*Aim of the task:* Two lines in the data below mark the range: the one with "Definition shl (a" and the one with "Abbreviation bytes := (list Z).". Return both, along with every line between them, exactly.

*Provided data:*
(** * Verification of the SSM session client: frame codec and session state

    A shallow embedding of [agent-message.ts] (the binary frame codec) and of
    [aws-ssm-session.ts] (the session object that reacts to decoded frames),
    followed by theorems about them.

    Conventions of the embedding.
    - A JavaScript string is the list of its UTF-16 code units ([jsstring]).
    - A JavaScript integer is a [Z]; the 32-bit operators [<<], [>>] and [&]
      are written out with their wrap-around ([to_int32]).
    - A [Uint8Array] is a [list Z] whose elements lie in [0, 256).
    - A function that can raise returns a [result]; a method of the session
      returns an [outcome]: the fields it leaves and the log of what it did
      to the socket, the console and the registered callbacks.
    - What the program takes from its platform is a parameter: the SHA-256
      digest ([Sha256]), [JSON.parse] and [JSON.stringify] ([Json]), the clock
      and the generated UUID bytes ([Env]).  [TextDecoder] is written out.

    The session file holds two versions of the class; the embedding follows
    the first, which handles [start_publication], [pause_publication] and
    [acknowledge] and checks the socket's ready state before sending. *)

From Stdlib Require Import ZArith List String Ascii Bool Lia DecimalString.
From stdpp Require Import base option list gmap.
Import ListNotations.
Local Open Scope Z_scope.

(** ** JavaScript values the program manipulates *)

Module Js.

(** Exceptions the modelled code can raise. *)
Inductive error : Type :=
| EncodingError   (* new Error( 'String is too long to encode' ) *)
| RangeError      (* TypedArray.prototype.set outside the target *)
| SyntaxError     (* JSON.parse on malformed text *)
| TypeError.      (* property access on null or undefined *)

Inductive result (A : Type) : Type :=
| Ok (a : A)
| Throw (e : error).
Arguments Ok {A} a.
Arguments Throw {A} e.

Definition rbind {A B} (r : result A) (k : A -> result B) : result B :=
  match r with
  | Ok a => k a
  | Throw e => Throw e
  end.

Notation "x <-! r ;; k" := (rbind r (fun x => k))
  (at level 100, r at next level, right associativity).

(** Strings: UTF-16 code units. *)
Abbreviation jsstring := (list Z).

Definition js (s : string) : jsstring :=
  List.map (fun a => Z.of_nat (nat_of_ascii a)) (list_ascii_of_string s).

(** The two characters of '\\r\\n'. *)
Definition js_crlf : list Z := [13; 10].

(** [s.length] *)
Definition str_length (s : jsstring) : Z := Z.of_nat (List.length s).

(** [s.charCodeAt( i )] for an index inside the string. *)
Definition charCodeAt (s : jsstring) (i : Z) : Z := nth (Z.to_nat i) s 0.

(** [s.substr( start, len )] and [s.substr( start )], non-negative arguments. *)
Definition substr (s : jsstring) (start len : nat) : jsstring :=
  firstn len (skipn start s).
Definition substr_from (s : jsstring) (start : nat) : jsstring :=
  skipn start s.

(** [parts.join( sep )] *)
Fixpoint join (sep : jsstring) (parts : list jsstring) : jsstring :=
  match parts with
  | [] => []
  | [p] => p
  | p :: rest => p ++ sep ++ join sep rest
  end.

(** White space and line terminators, as [String.prototype.trimEnd] sees them. *)
Definition is_white_space (c : Z) : bool :=
  (c =? 9) || (c =? 10) || (c =? 11) || (c =? 12) || (c =? 13) || (c =? 32)
  || (c =? 160) || (c =? 5760) || ((8192 <=? c) && (c <=? 8202))
  || (c =? 8232) || (c =? 8233) || (c =? 8239) || (c =? 8287)
  || (c =? 12288) || (c =? 65279).

Fixpoint drop_while_ws (s : jsstring) : jsstring :=
  match s with
  | [] => []
  | c :: rest => if is_white_space c then drop_while_ws rest else s
  end.

(** [s.trimEnd()] *)
Definition trimEnd (s : jsstring) : jsstring := rev (drop_while_ws (rev s)).

(** [s.replace( /\0/g, '' )] *)
Definition strip_nul (s : jsstring) : jsstring :=
  List.filter (fun c => negb (c =? 0)) s.

(** *** 32-bit integer operators *)

(** ToInt32 of an integral number. *)
Definition to_int32 (z : Z) : Z := (z + 2 ^ 31) mod 2 ^ 32 - 2 ^ 31.

(** [a << n], [a >> n], [a & b] *)
Definition shl (a n : Z) : Z := to_int32 (Z.shiftl (to_int32 a) n).
Definition sar (a n : Z) : Z := Z.shiftr (to_int32 a) n.
Definition band (a b : Z) : Z := Z.land (to_int32 a) (to_int32 b).

(** *** Uint8Array *)

Abbreviation bytes := (list Z).

(** ToUint8, applied to every value stored in a Uint8Array. *)
Definition to_uint8 (z : Z) : Z := z mod 256.

(** [new Uint8Array( n )] *)
Definition new_Uint8Array (n : Z) : bytes := repeat 0 (Z.to_nat n).

(** Relative index of [slice] and [subarray]: negative counts from the end,
    and the result is clamped to the array. *)
Definition rel_index (len i : Z) : Z :=
  if i <? 0 then Z.max (len + i) 0 else Z.min i len.

(** [buffer.slice( start, end )]; [end] absent means the array's length.
    [buffer.subarray( start, end )] selects the same elements. *)
Definition slice (buffer : bytes) (start : Z) (end_ : option Z) : bytes :=
  let len := Z.of_nat (List.length buffer) in
  let k := rel_index len start in
  let final := match end_ with Some e => rel_index len e | None => len end in
  firstn (Z.to_nat (final - k)) (skipn (Z.to_nat k) buffer).

Definition subarray (buffer : bytes) (start end_ : Z) : bytes :=
  slice buffer start (Some end_).

(** [buffer.set( source, offset )]: raises RangeError unless the source fits. *)
Definition set (buffer : bytes) (source : list Z) (offset : Z) : result bytes :=
  if (offset <? 0) || (Z.of_nat (List.length buffer) <? offset + Z.of_nat (List.length source))
  then Throw RangeError
  else Ok (firstn (Z.to_nat offset) buffer
           ++ List.map to_uint8 source
           ++ skipn (Z.to_nat offset + List.length source) buffer).

(** [buffer[ i ] = v]: ignored outside the array. *)
Definition store (buffer : bytes) (i : Z) (v : Z) : bytes :=
  if i <? 0 then buffer else <[Z.to_nat i := to_uint8 v]> buffer.

(** *** TextDecoder( 'utf8' ).decode: the WHATWG UTF-8 decoder, replacement mode *)

Record utf8_state : Type := {
  code_point : Z;
  bytes_seen : Z;
  bytes_needed : Z;
  lower_boundary : Z;
  upper_boundary : Z;
}.

Definition utf8_start : utf8_state :=
  {| code_point := 0; bytes_seen := 0; bytes_needed := 0;
     lower_boundary := 128; upper_boundary := 191 |}.

Definition replacement : Z := 65533.

(** A byte read while no sequence is open. *)
Definition utf8_lead (b : Z) : utf8_state * list Z :=
  if b <=? 127 then (utf8_start, [b])
  else if (194 <=? b) && (b <=? 223) then
    ({| code_point := Z.land b 31; bytes_seen := 0; bytes_needed := 1;
        lower_boundary := 128; upper_boundary := 191 |}, [])
  else if (224 <=? b) && (b <=? 239) then
    ({| code_point := Z.land b 15; bytes_seen := 0; bytes_needed := 2;
        lower_boundary := (if b =? 224 then 160 else 128);
        upper_boundary := (if b =? 237 then 159 else 191) |}, [])
  else if (240 <=? b) && (b <=? 244) then
    ({| code_point := Z.land b 7; bytes_seen := 0; bytes_needed := 3;
        lower_boundary := (if b =? 240 then 144 else 128);
        upper_boundary := (if b =? 244 then 143 else 191) |}, [])
  else (utf8_start, [replacement]).

Definition utf8_step (st : utf8_state) (b : Z) : utf8_state * list Z :=
  if bytes_needed st =? 0 then utf8_lead b
  else if (b <? lower_boundary st) || (upper_boundary st <? b) then
    (* the open sequence is abandoned and the byte is read again *)
    let '(st', out) := utf8_lead b in (st', replacement :: out)
  else
    let cp := Z.lor (Z.shiftl (code_point st) 6) (Z.land b 63) in
    if bytes_seen st + 1 =? bytes_needed st then (utf8_start, [cp])
    else ({| code_point := cp; bytes_seen := bytes_seen st + 1;
             bytes_needed := bytes_needed st;
             lower_boundary := 128; upper_boundary := 191 |}, []).

Fixpoint utf8_run (st : utf8_state) (input : bytes) : list Z :=
  match input with
  | [] => if bytes_needed st =? 0 then [] else [replacement]
  | b :: rest => let '(st', out) := utf8_step st b in out ++ utf8_run st' rest
  end.

(** A leading byte order mark is not part of the decoded text. *)
Definition strip_bom (input : bytes) : bytes :=
  match input with
  | b0 :: b1 :: b2 :: rest =>
    if (b0 =? 239) && (b1 =? 187) && (b2 =? 191) then rest else input
  | _ => input
  end.

(** A code point as UTF-16 code units. *)
Definition utf16_units (cp : Z) : list Z :=
  if cp <? 65536 then [cp]
  else [55296 + Z.shiftr (cp - 65536) 10; 56320 + Z.land (cp - 65536) 1023].

Definition TextDecoder_decode (input : bytes) : jsstring :=
  List.concat (List.map utf16_units (utf8_run utf8_start (strip_bom input))).

(** The UTF-8 encoding of a string (what an encoder such as [TextEncoder]
    produces): a surrogate pair is one four-byte sequence, a lone surrogate
    is encoded as U+FFFD. *)
Definition utf8_of_code_point (cp : Z) : bytes :=
  if cp <? 128 then [cp]
  else if cp <? 2048 then [192 + Z.shiftr cp 6; 128 + Z.land cp 63]
  else if cp <? 65536 then
    [224 + Z.shiftr cp 12; 128 + Z.land (Z.shiftr cp 6) 63; 128 + Z.land cp 63]
  else
    [240 + Z.shiftr cp 18; 128 + Z.land (Z.shiftr cp 12) 63;
     128 + Z.land (Z.shiftr cp 6) 63; 128 + Z.land cp 63].

Definition is_high_surrogate (c : Z) : bool := (55296 <=? c) && (c <=? 56319).
Definition is_low_surrogate (c : Z) : bool := (56320 <=? c) && (c <=? 57343).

*Solution to this exercise:*
Definition shl (a n : Z) : Z := to_int32 (Z.shiftl (to_int32 a) n).
Definition sar (a n : Z) : Z := Z.shiftr (to_int32 a) n.
Definition band (a b : Z) : Z := Z.land (to_int32 a) (to_int32 b).

(** *** Uint8Array *)

Abbreviation bytes := (list Z).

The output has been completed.